Ammonia’s extensive use in the fertilizer industry made it a key component of global human wealth and food supply. Unfortunately, it is currently mass-produced via the Haber-Bosch process, releasing 400 MtCO₂ annually in the atmosphere, being responsible for 1.5% of CO₂ human emissions. Electrochemical nitrogen reduction reaction (NRR) emerged as an alternative to this process. Using only H⁺ and N₂ for feedstock and alleviating renewable electricity as an energy input provides a more sustainable route to NH₃. Additionally, this may offer a means for renewable energy storage.

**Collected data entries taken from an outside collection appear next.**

Lemma call_refines mc gv c : represents mc gv -> allowed gv c ->
  exhausted (do_call mc c) \/ exists r mc' gv', do_call mc c = Ok (r, mc') /\ effect gv c r gv' /\ represents mc' gv'.
Proof.
  intros (own & B & R) Hc. destruct c; cbn [do_call allowed] in *.
  - right. destruct (rep_alloc own B mc gv R) as [-> |(pg & m & own' & B' & d & -> & Hn & R' & _)]; cbn [mbind outcome_bind].
    + exists None, mc, gv. split; [by destruct mc|]. split; [constructor|by exists own, B].
    + eexists (Some pg), _, _. split; [done|]. split; [by apply (eff_alloc gv pg d)|by exists own', B'].
  - right. destruct Hc as [H1 H2]. destruct (rep_free own B mc gv pg R H1 H2) as (m & own' & B' & -> & R'). eexists None, _, _. split; [done|]. split; [constructor|by exists own', B'].
  - right. destruct (rep_zero own B mc gv pg R Hc) as (mc' & -> & R'). eexists None, mc', _. split; [done|]. split; [constructor|by exists own, B].
  - right. destruct Hc as [[d H1] H2]. destruct (rep_copy own B mc gv src dst d R H1 H2) as (mc' & -> & R'). eexists None, mc', _. split; [done|]. split; [by constructor|by exists own, B].
  - destruct Hc as ([H1 H2] & H3 & H4 & H5 & H6). destruct (rep_enter own B mc gv pm va pg pr cflags R H1 H2 H3 H4 H5 H6) as [-> |(mc' & own' & B' & -> & R')]; [by left; left|right].
    eexists None, mc', _. split; [done|]. split; [constructor|by exists own', B'].
  - right. destruct Hc as ([H1 H2] & H3 & H4 & H5 & H6 & H7). destruct (rep_remove own B mc gv pm s e R H1 H2 H3 H4 H5 H6 H7) as (mc' & own' & B' & -> & R').
    eexists None, mc', _. split; [done|]. split; [constructor|by exists own', B'].
  - right. destruct (page_remove_spec pg (length (pvs mc pg)) own B mc gv R ltac:(done)) as (mc' & own' & B' & E & R'). unfold pmap_page_remove. rewrite E.
    eexists None, mc', _. split; [done|]. split; [constructor|by exists own', B'].
  - right. destruct (rep_clear own B mc gv pg 0 PTE_VALID (fun f => flag_clr f PG_REFERENCED) R Hc (mild_clr PG_REFERENCED eq_refl) ltac:(done) ltac:(done)) as (p & mc' & Ep & E & R').
    unfold pmap_clear_referenced, pmap_is_referenced. rewrite Ep. cbn [mbind outcome_bind]. apply bind_ok in E as (mc1 & -> & E). cbn [mbind outcome_bind]. rewrite E.
    eexists _, mc', gv. split; [done|]. split; [constructor|done].
  - right. destruct (rep_clear own B mc gv pg 0 PTE_DIRTY (fun f => flag_clr f PG_MODIFIED) R Hc (mild_clr PG_MODIFIED eq_refl) ltac:(done) ltac:(done)) as (p & mc' & Ep & E & R').
    unfold pmap_clear_modified, pmap_is_modified. rewrite Ep. cbn [mbind outcome_bind]. apply bind_ok in E as (mc1 & -> & E). cbn [mbind outcome_bind]. rewrite E.
    eexists _, mc', gv. split; [done|]. split; [constructor|done].
  - right. destruct Hc as [[H1 H2] H3]. apply (rp_pmaps _ _ _ _ R) in H1 as [P HP]. pose proof (rep_emulate own B mc gv pm P va access R HP H2 H3) as H. pose proof (eff_emulate gv pm va access) as He.
    unfold emulate_result in He. destruct (v_maps gv !! (pm, page_of va)) as [[pg pr]|]; [|rewrite H; eexists _, mc, gv; split; [done|]; split; [done|by exists own, B]].
    destruct (refused pr access); [rewrite H; eexists _, mc, gv; split; [done|]; split; [done|by exists own, B]|].
    destruct H as (mc' & a & p & -> & R' & _). eexists _, mc', gv. split; [done|]. split; [done|by exists own, B].
  - destruct (rep_new own B mc gv R) as [[-> | ->]|(pm & mc' & own' & B' & -> & Hk & Hn & Hm & R')]; [by left; left|by left; right|right].
    eexists (Some pm), mc', _. split; [done|]. split; [by constructor|by exists own', B'].
  - right. destruct Hc as [H1 H2]. destruct (rep_delete own B mc gv pm R H1 H2) as (mc' & own' & B' & -> & R'). eexists None, mc', _. split; [done|]. split; [constructor|by exists own', B'].
Qed.
Lemma km_mach own B km own' B' mc' : kmem_ok own B km -> tables own' B' mc' -> vm_kernel_end mc' = vm_kernel_end (kmach km) ->
  (forall va, word_va va -> has_table (kmach km) pmap_kernel va -> has_table mc' pmap_kernel va) -> kmem_ok own' B' (set_kmach mc' km).
Proof.
  intros K T He Ht. pose proof K as [K1 K2 K3 K4 K5 K6]. split; cbn [kvspace kmach set_kmach]; rewrite ?He; try done. intros va H. apply Ht; [|by apply K6].
  destruct (K5 va 1 ltac:(lia) H), K4 as [_ K4]. unfold word_va, PMAP_KERNEL_BEGIN in *. lia.
Qed.

(** What a caller of [kmem_alloc] gets: the block of addresses at [va] backed by the blocks
    of pages [bs] *)
Record kmem_result own B km (size va : Z) (zero : bool) own' B' km' (bs : list (Z * nat)) : Prop := {
  ks_addr : kva_result km size va km';
  ks_onward : onward own B (kmach km) own' B' (kmach km');
  ks_fresh h k : (h, k) ∈ bs -> B' !! h = Some (k, BUsed) /\ forall j, B !! h <> Some (j, BUsed);
  ks_nodup : NoDup bs.*1;
  ks_size : total_size bs * PAGESIZE = size;
  ks_backed : backed (kmach km') B' va bs;
  ks_private : private own' (phys (kmach km')) bs;
  ks_other x : page_va x -> ~ va <= x < va + size -> mapped (kmach km') pmap_kernel x = mapped (kmach km) pmap_kernel x;
  ks_zero x : zero = true -> page_va x -> va <= x < va + size -> exists a, mapped (kmach km') pmap_kernel x = Some (a, RW) /\ ram (kmach km') !! a = Some zero_page;
}.

Lemma kmem_alloc_spec own B km size flags : flag_on flags M_NOGROW = false -> kmem_ok own B km -> page_aligned_p size = true -> 0 < size -> vm_kernel_end (kmach km) + size <= 2 ^ 32 - 2 ^ 22 ->
  exhausted (kmem_alloc true km size flags) \/
  exists va km' own' B' bs, kmem_alloc true km size flags = Ok (va, km') /\ kmem_ok own' B' km' /\ kmem_result own B km size va (flag_on flags M_ZERO) own' B' km' bs.
Proof.
  intros Hfl K Hal Hs Hle. unfold kmem_alloc. rewrite Hal, Hfl. cbn [negb assert mbind outcome_bind].
  destruct (kva_alloc_spec own B km size K Hal Hs Hle) as [-> |(va & km1 & own1 & B1 & -> & K1 & R1 & On1 & M1)]; [by left; left|]. cbn [mbind outcome_bind].
  destruct R1 as [[Hin Hva] R2 R3]. destruct (km_span own1 B1 km1 va size K1 Hs Hin) as (S1 & S2 & S3).
  destruct (kva_map_spec own1 B1 (kmach km1) va size flags (ko_tables _ _ _ K1) S1 S2 Hva Hal Hs S3) as [-> |(mc' & B' & bs & -> & [N1 N2 N3 N4 N5 N6 N7 N8 N9])]; [by left; right|right].
  cbn [mbind outcome_bind]. exists va, (set_kmach mc' km1), own1, B', bs. split; [done|]. split; [apply (km_mach own1 B1); try done; apply N2|]. destruct N4 as (H1 & H2 & H3). split; try done.
  - by apply (onward_trans _ _ _ own1 B1 (kmach km1)).
  - intros h k H. split; [apply H3; by right|]. intros j Hj. apply (on_used _ _ _ _ _ _ On1) in Hj. apply (H2 h) with j; [|done]. apply list_elem_of_fmap. by exists (h, k).
  - intros x Hx Hout. cbn [kmach set_kmach]. rewrite N8 by done. by apply M1.
Qed.

(** ** Freeing *)

Lemma find_block m B pg k st p : pm_inv m B -> B !! pg = Some (k, st) -> pget m pg = Some p -> vm_page_find m (paddr p) = Some pg.
Proof.
  intros I Hb Hp. pose proof (bsize_pos k). destruct (page_seg m B pg k st 0 I Hb ltac:(lia)) as (sg & Hsg & Hin). rewrite Z.add_0_r in Hin. destruct (so_size _ _ (pm_segs _ _ I) sg Hsg) as (_ & _ & _ & F).
  pose proof (so_paddr _ _ (pm_segs _ _ I) sg pg p Hsg Hin Hp) as E. unfold vm_page_find.
  rewrite (find_in_segs_spec m sg (paddr p) (seglist m) (pm_segs _ _ I) Hsg (fun _ H' => H')) by (unfold in_seg, PAGESIZE in *; lia). f_equal. rewrite E.
  replace (seg_start sg + (pg - seg_pages sg) * PAGESIZE - seg_start sg) with ((pg - seg_pages sg) * PAGESIZE) by lia. rewrite Z.div_mul by done. lia.
Qed.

This PhD project aims at improving NRR’s currently low efficiency by eliminating its competing side-reaction: direct proton reduction to H₂. Inspired from battery science, we hypothesize that upon partial electrolyte decomposition, a stable interphase forms between the electrode catalyst and the electrolyte. By tailoring the electrolyte, thus the interphase, one may alter protons access to the catalyst surface, hindering their direct reduction to hydrogen, rather being used for NRR.

Department of Materials

Supervisor: Professor Milo Shaffer

Funder: Department of Materials DTP

Project summary: 

My project aims to optimize a novel aerogel composite, to design a prototype of a simple and ultra-low-cost Direct Air Capture (DAC) system. Generally, DAC is the sequestration of carbon dioxide CO₂ from our ambient atmosphere, in which adsorption processes capture CO₂ using liquid or solid-state sorbent materials. The regeneration processes of typical thermal and pressure-swing desorption strategies tend to be elaborate, energy-intensive, and thus expensive per tonne of captured CO₂. The premise of my project is to achieve efficient ad/desorption to functional groups decorated across the aerogel's high specific surface area, wherein an applied bias drives the desorption cycle via joule-heating: an electro-swing process.

The captured CO₂ can then be stored underground or used in the production of near carbon-neutral structural materials and fuels. The integration as a more holistic climate mitigation strategy will consider the use of renewable intermittent power sources, the scalability of DAC ‘farms’, and the end product of the captured carbon.